[Saved data entries]
******************************
Section system.
Context {L : Sql} {Ch E : Type} `{!CallbackEnv E, !ChannelEnv Ch E, !NodeEnv E}.
(** The order in which concurrent sends complete, and in which a set is iterated *)
Variables (schedule : list (job (Ch:=Ch)) → list (job (Ch:=Ch))) (iter : gset string → list string).

Definition sy_db (s : Sys Ch E) : Db := st_db (sy_store s).

Definition on_store {A} (m : M (Store E) A) : M (Sys Ch E) A :=
  mzoom sy_store (λ st s, mkSys (sy_runner s) (sy_registry s) (sy_notifiers s) st) m.
Definition on_node {A} (m : M E A) : M (Sys Ch E) A := on_store (on_env m).

(** A method of the notifier with handle [k] *)
Definition on_notifier (k : nat) (m : M (list (string * Ch) * Store E) unit) : M (Sys Ch E) unit := λ s,
  match sy_notifiers s !! k with
  | None => (Err (RuntimeError "dangling handle"), s)
  | Some chs =>
      let '(r, (chs', st)) := m (chs, sy_store s) in
      (r, mkSys (sy_runner s) (sy_registry s) (<[k := chs']> (sy_notifiers s)) st)
  end.

(** [asyncio.wait_for(notifier.stop(), 30.0)]; a timeout cancels the stops not yet done. *)
Definition drain : M (list (string * Ch) * Store E) unit := λ st,
  match ne_drain_cut (st_env st.2) with
  | None => notifier_stop (ChannelEnv0:=stored) st
  | Some n =>
      (mfor (take n st.1) (λ kv,
         mcatch (in_world (ch_stop (ChannelEnv:=stored) kv.2)) (λ _, mret tt)) ;;*
       mthrow (OtherError "TimeoutError" "")) st
  end.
******************************
- [EXERCISE PROMPT] In the lines above, spot each one that contains the word "stored" and copy it.

- [EXERCISE RESPONSE]
  | None => notifier_stop (ChannelEnv0:=stored) st
         mcatch (in_world (ch_stop (ChannelEnv:=stored) kv.2)) (λ _, mret tt)) ;;*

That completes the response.